Lentamente hago lo que me ordenan. Es hora de enfrentarme a estos lobos, y ver el interior de la bestia, su cueva maldita. Porque ésta es la casa de los locos, su hogar, su territorio, estoy metida en su terreno maldito, y no podré escapar de aquí a menos que juegue con sus reglas, y me haga una experta en manejar e identificar mentiras. Ya me arrebataron parte de mi inocencia, si me matan por intentar huir, no tendré nada que perder.

Mis ojos se adaptan a la escasa luz de la sala, mis manos se encuentran en mi regazo, aún continúo acostada boca arriba en el sofá, con mi vestido de graduación y calzones puestos. Uf, menos mal. Un alivio me invade cuando deduzco que me tocaron por encima del vestido, pero que no me penetraron o quitaron la ropa interior.

«Por lo menos, aún conservo algo de inocencia».

Giro la cabeza a un lado de la parte reclinable del sofá, y descubro a cuatro hombres —sin máscaras que me impidan ver sus rostros— mirándome como si desearan lamer o volver a chupar mi cuello o las partes expuestas de mi cuerpo. ¿Quienes son? Dos de ellos están sentados, otro está de pie, y... el único rubio de los cuatro está reclinado contra la esquina de la habitación, de brazos cruzados, con un ligero ceño fruncido, un raspón en su pómulo izquierdo y una cortada en el labio. Creo que fue a él, a quien golpeé, cuando abrieron la cajuela en donde me encerraron y eché a correr al bosque, fue el que me llamó Belladona, y el jefe de la banda.

Veo sus heridas.
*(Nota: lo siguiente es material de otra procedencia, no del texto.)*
(** * glenn2vcf: from per-base graph calls to variant records

    A shallow embedding of [main.cpp]: the [BaseCall] constructor, the
    reference tracer, the call-file reader, the pass over non-reference
    nodes and the pass over reference nodes, followed by the properties
    of these that the specification states and by further properties of
    the code.

    Conventions of the embedding.
    - [size_t] values are integers in [0, 2^64); every [size_t]
      operation of the source is followed by [wrap].
    - [std::string] is [list ascii]; [s.size()] is [len s].
    - [assert] is enabled: a failed assertion ends the run ([Err]).
    - [operator[]] past the end of a [std::vector] or a [std::string] has
      no defined behaviour; the embedding stops there with [Err], and so
      says nothing of what a run wrote before.
    - A [std::vector] asked to grow beyond its [max_size] throws; an
      allocation that [max_size] allows is granted.
    - The loops that count with an [int] are taken over node sequences
      shorter than [2^31].
    - A pointer to a graph node is the node itself. *)

From Stdlib Require Import ZArith Lia Ascii String.
From stdpp Require Import base tactics option list gmap strings pretty.

Local Open Scope Z_scope.

(** ** Outcomes of fallible code *)

Inductive failure : Type :=
  | AssertionFailed (expr : string)   (* assert(expr) did not hold *)
  | Uncaught (what : string)          (* an exception nobody catches *)
  | Indeterminate (variable : string) (* a variable read before any write *)
  | CallIndexOutOfBounds (node offset : Z) (* callsByNodeOffset[node][offset] *)
  | RefSeqOutOfBounds (pos : Z)       (* refSeq[pos] *)
  | NoTermination.                    (* a loop that never leaves *)

Inductive result (A : Type) : Type :=
  | Ok (a : A)
  | Err (f : failure).
Arguments Ok {A} a.
Arguments Err {A} f.

#[global] Instance result_ret : MRet result := @Ok.
#[global] Instance result_bind : MBind result := λ A B f r,
  match r with Ok a => f a | Err e => Err e end.

(** [assert(b)] *)
Definition assert (b : bool) (expr : string) : result unit :=
  if b then Ok tt else Err (AssertionFailed expr).

(** ** Machine integers and text *)

Definition wrap (z : Z) : Z := z mod 2 ^ 64.
Definition SIZE_MAX : Z := 2 ^ 64 - 1.

Definition len {A} (s : list A) : Z := Z.of_nat (length s).

Definition text (s : string) : list ascii := String.list_ascii_of_string s.
Definition show (s : list ascii) : string := String.string_of_list_ascii s.

(** ** struct BaseCall *)

Definition MAX_ALTS : Z := 2.

(** [alts] holds the used prefix [alts[0 .. numberOfAlts)] of the array. *)
Record BaseCall : Type := mkBaseCall {
  graphBasePresent : bool;
  alts : list ascii
}.

Definition numberOfAlts (c : BaseCall) : Z := len (alts c).

(** The default constructor: the member initialisers apply. *)
Definition BaseCall_default : BaseCall := mkBaseCall false [].

(** *** std::set<std::string>

    A set of strings is the strictly ascending list of its elements, which
    is the order in which a range-for visits them. Strings compare
    lexicographically, characters by their code. *)

Fixpoint string_lt (a b : list ascii) : bool :=
  match a, b with
  | _, [] => false
  | [], _ :: _ => true
  | x :: a', y :: b' =>
      if (N_of_ascii x <? N_of_ascii y)%N then true
      else if (N_of_ascii y <? N_of_ascii x)%N then false
      else string_lt a' b'
  end.

Fixpoint set_insert (x : list ascii) (s : list (list ascii)) : list (list ascii) :=
  match s with
  | [] => [x]
  | y :: s' =>
      if string_lt x y then x :: s
      else if string_lt y x then y :: set_insert x s'
      else s
  end.

(** The range constructor of [std::set]. *)
Definition std_set (range : list (list ascii)) : list (list ascii) :=
  fold_left (λ s x, set_insert x s) range [].

(** One turn of the constructor's loop. *)
Definition BaseCall_add (c : BaseCall) (alt : list ascii) : result BaseCall :=
  if decide (alt = text "-") then Ok c
  else if decide (alt = text ".") then Ok (mkBaseCall true (alts c))
  else
    _ ← assert (len alt =? 1) "alt.size() == 1";
    _ ← assert (numberOfAlts c <? MAX_ALTS) "numberOfAlts < MAX_ALTS";
    Ok (mkBaseCall (graphBasePresent c) (alts c ++ take 1 alt)).

Fixpoint BaseCall_loop (c : BaseCall) (altSet : list (list ascii)) : result BaseCall :=
  match altSet with
  | [] => Ok c
  | alt :: rest => c' ← BaseCall_add c alt; BaseCall_loop c' rest
  end.

(** [BaseCall::BaseCall(const std::set<std::string>&)] *)
Definition BaseCall_of (altSet : list (list ascii)) : result BaseCall :=
  BaseCall_loop (mkBaseCall false []) altSet.

(** ** Reading a line of the call file

    A [std::stringstream] over the line: [Some rest] while no extraction has
    failed, [None] once [failbit] is set. (An extraction that stops at the
    end of the text also sets [eofbit]; the next one then fails, as it does
    here on finding no text.) *)

Definition stream : Type := option (list ascii).

Definition code (c : ascii) : N := N_of_ascii c.

Definition isspace (c : ascii) : bool :=
  ((code c =? 32) || ((9 <=? code c) && (code c <=? 13)))%N.

Definition isdigit (c : ascii) : bool :=
  ((48 <=? code c) && (code c <=? 57))%N.

Fixpoint take_while {A} (p : A → bool) (s : list A) : list A :=
  match s with
  | c :: s' => if p c then c :: take_while p s' else []
  | [] => []
  end.

Fixpoint drop_while {A} (p : A → bool) (s : list A) : list A :=
  match s with
  | c :: s' => if p c then drop_while p s' else s
  | [] => []
  end.

(** The sentry of a formatted extraction: skip white space, fail at the end. *)
Definition sentry (st : stream) : stream :=
  match st with
  | None => None
  | Some s => match drop_while isspace s with [] => None | s' => Some s' end
  end.

Definition decimal (ds : list ascii) : Z :=
  fold_left (λ acc c, acc * 10 + (Z.of_N (code c) - 48)) ds 0.

(** [num_get] in base ten on text that starts with a non-space character:
    an optional sign, then digits. The value that is stored, and the
    stream afterwards. *)
Definition num_get (is_signed : bool) (s : list ascii) : Z * stream :=
  let '(negative, s1) :=
    match s with
    | c :: r => if decide (c = "-"%char) then (true, r)
                else if decide (c = "+"%char) then (false, r) else (false, s)
    | [] => (false, s)
    end in
  let ds := take_while isdigit s1 in
  let rest := drop_while isdigit s1 in
  match ds with
  | [] => (0, None)
  | _ :: _ =>
      let v := decimal ds in
      if is_signed then
        if negative then (if v <=? 2 ^ 63 then (- v, Some rest) else (- 2 ^ 63, None))
        else (if v <=? 2 ^ 63 - 1 then (v, Some rest) else (2 ^ 63 - 1, None))
      else
        if v <=? SIZE_MAX then (wrap (if negative then - v else v), Some rest)
        else (SIZE_MAX, None)
  end.

(** [tokens >> x] for an integer [x] declared without initialiser: [None]
    is the value of a variable that was never written. *)
Definition extract_num (is_signed : bool) (st : stream) : option Z * stream :=
  match sentry st with
  | None => (None, None)
  | Some s => let '(v, st') := num_get is_signed s in (Some v, st')
  end.

(** [tokens >> graphBase]: one character. *)
Definition extract_char (st : stream) : option ascii * stream :=
  match sentry st with
  | Some (c :: s) => (Some c, Some s)
  | _ => (None, None)
  end.

(** [tokens >> call] into a string that holds [old]. *)
Definition extract_string (old : list ascii) (st : stream) : list ascii * stream :=
  match sentry st with
  | None => (old, None)
  | Some s => (take_while (λ c, negb (isspace c)) s,
               Some (drop_while (λ c, negb (isspace c)) s))
  end.

(** The pieces of [s] between the occurrences of [sep], the last one
    included even when empty; [cur] is the piece being read, reversed. *)
Fixpoint pieces (sep : ascii) (cur s : list ascii) : list (list ascii) :=
  match s with
  | [] => [reverse cur]
  | c :: s' =>
      if decide (c = sep) then reverse cur :: pieces sep [] s'
      else pieces sep (c :: cur) s'
  end.

(** [std::sregex_token_iterator(call.begin(), call.end(), std::regex(","), -1)]:
    the text before each comma, then the text after the last comma unless
    that is empty; a call without comma is one token, also when empty. *)
Definition call_tokens (call : list ascii) : list (list ascii) :=
  match pieces ","%char [] call with
  | [] => []
  | [whole] => [whole]
  | ps => if decide (last ps = Some []) then removelast ps else ps
  end.

(** ** The call table *)

Abbreviation CallTable := (gmap Z (list BaseCall)).

(** [callsByNodeOffset[nodeId]]: a key that is absent reads as the empty
    vector (which [operator[]] then also stores; no later read can tell). *)
Definition calls_of (calls : CallTable) (nodeId : Z) : list BaseCall :=
  default [] (calls !! nodeId).

(** [callsByNodeOffset[nodeId][i]] *)
Definition call_at (calls : CallTable) (nodeId : Z) (i : Z) : result BaseCall :=
  match calls_of calls nodeId !! Z.to_nat i with
  | Some c => Ok c
  | None => Err (CallIndexOutOfBounds nodeId i)
  end.

(** The four extractions of one line. *)
Record Fields : Type := mkFields {
  f_nodeId : option Z;
  f_offset : option Z;
  f_graphBase : option ascii;
  f_call : list ascii;
  f_stream : stream
}.

Definition read_fields (line : list ascii) : Fields :=
  let tokens : stream := Some line in
  let '(nodeId, tokens) := extract_num true tokens in
  let '(offset, tokens) := extract_num false tokens in
  let '(graphBase, tokens) := extract_char tokens in
  let '(call, tokens) := extract_string [] tokens in
  mkFields nodeId offset graphBase call tokens.

(** [sizeof(BaseCall)]: a [bool], a [char] and an array of two [char]. *)
Definition sizeof_BaseCall : Z := 4.

(** [std::vector<BaseCall>::max_size()]: defined by the implementation; here
    the greatest [ptrdiff_t] over the size of an entry, as libstdc++ has it
    on a 64-bit target. The statements below use it by name only. *)
Definition max_size : Z := (2 ^ 63 - 1) / sizeof_BaseCall.

(** [vec.resize(n)]: a vector that would have to grow beyond [max_size]
    throws [std::length_error], which nobody catches; else the vector is cut
    to [n] entries or filled up to [n] entries with default calls. *)
Definition vector_resize (n : Z) (vec : list BaseCall) : result (list BaseCall) :=
  if (len vec <? n) && (max_size <? n) then Err (Uncaught "std::length_error")
  else Ok (resize (Z.to_nat n) BaseCall_default vec).

(** The body of the reading loop for one line. *)
Definition add_line (calls : CallTable) (line : list ascii) : result CallTable :=
  if decide (line = []) then Ok calls
  else
    let f := read_fields line in
    match f_nodeId f, f_offset f with
    | Some nodeId, Some offset =>
        let offset := wrap (offset - 1) in
        let callCharacters := std_set (call_tokens (f_call f)) in
        let vec := calls_of calls nodeId in
        vec ← (if len vec <=? offset
               then vector_resize (wrap (offset + 1)) vec
               else Ok vec);
        c ← BaseCall_of callCharacters;
        if offset <? len vec
        then Ok (<[nodeId := <[Z.to_nat offset := c]> vec]> calls)
        else Err (CallIndexOutOfBounds nodeId offset)
    | None, _ => Err (Indeterminate "nodeId")
    | _, None => Err (Indeterminate "offset")
    end.

Fixpoint read_calls (calls : CallTable) (lines : list (list ascii)) : result CallTable :=
  match lines with
  | [] => Ok calls
  | line :: rest => calls' ← add_line calls line; read_calls calls' rest
  end.

(** ** The graph, as this program consumes it *)

Module Node.
Record t : Type := mk { id : Z; sequence : list ascii }.
End Node.

Module NodeTraversal.
Record t : Type := mk { node : Node.t; backward : bool }.
End NodeTraversal.

Module Edit.
Record t : Type := mk { from_length : Z; to_length : Z; sequence : list ascii }.
End Edit.

Module Mapping.
(** [node_id] stands for [position().node_id()]. *)
Record t : Type := mk { node_id : Z; is_reverse : bool; edit : list Edit.t }.
End Mapping.

(** What the program asks of [vg::VG]: the nodes in the order of
    [for_each_node], the named paths, the neighbours of a traversal, and
    [vg::reverse_complement]. *)
Record VG : Type := mkVG {
  nodes : list Node.t;
  paths : gmap string (list Mapping.t);
  nodes_prev : NodeTraversal.t → list NodeTraversal.t;
  nodes_next : NodeTraversal.t → list NodeTraversal.t;
  reverse_complement : list ascii → list ascii
}.

(** [vg.get_node(id)] *)
Definition get_node (vg : VG) (i : Z) : option Node.t :=
  List.find (λ n, Node.id n =? i) (nodes vg).

Definition mapping_is_perfect_match (mapping : Mapping.t) : bool :=
  forallb (λ e, negb ((negb (Edit.from_length e =? Edit.to_length e))
                      || negb (bool_decide (Edit.sequence e = []))))
          (Mapping.edit mapping).

(** ** Tracing the reference path *)

Abbreviation Placements := (gmap Z (Z * bool)).

(** [std::map<size_t, vg::NodeTraversal, std::greater<size_t>>]: the entries
    by descending key. *)
Abbreviation ByReference := (list (Z * NodeTraversal.t)).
Ouch, eso debió doler. Se ve molesto, demasiado, y conmigo. Por la forma en cómo me mira, sé que quiere devolverme el golpe y con intereses. ¡Ja! Pues que venga, no le tengo miedo al mustio que, dé seguro, ladra más de lo que muerde.

Los cuatro hombres están atentos, concentrados en mí. Sus ojos desquiciados me observan. Tienen perfiles de maniacos y psicópatas. Un rubio, un moreno, un castaño y uno rizado. Sí, en definitiva eran dementes, locos que me querían para satisfacer ¡Dios sabrá qué! fantasías mientras me mantienen excluida del mundo aquí adentro.

—¿Quienes son ustedes? —les pregunto.

Los cuatro se sonríen y  miran, actuando como hermanos en complicidad telepática. Pero no parecen tener ningún parecido, o, posible parentesco. Las facciones de cada uno son distintas y, ni sus cabellos u ondas de pelo combinan. Aunque, tienen algo en común, los cuatro son cómplices de este crimen.

«Estoy jodida».

—¿Quienes son ustedes? —vuelvo a preguntar, tratando de incorporarme y, aumentando el volumen de mi voz.

El rubio me sonríe, cínico y desplegando la comisura izquierda de su boca como un auténtico villano haría. El muy desgraciado luce atractivo, y yo no puedo evitar pensar en ello.

—Buenos días, Belladona, ahora somos tus novios, y también tus futuros esposos.

«Maldita sea, en definitiva, estoy en la casa de los locos».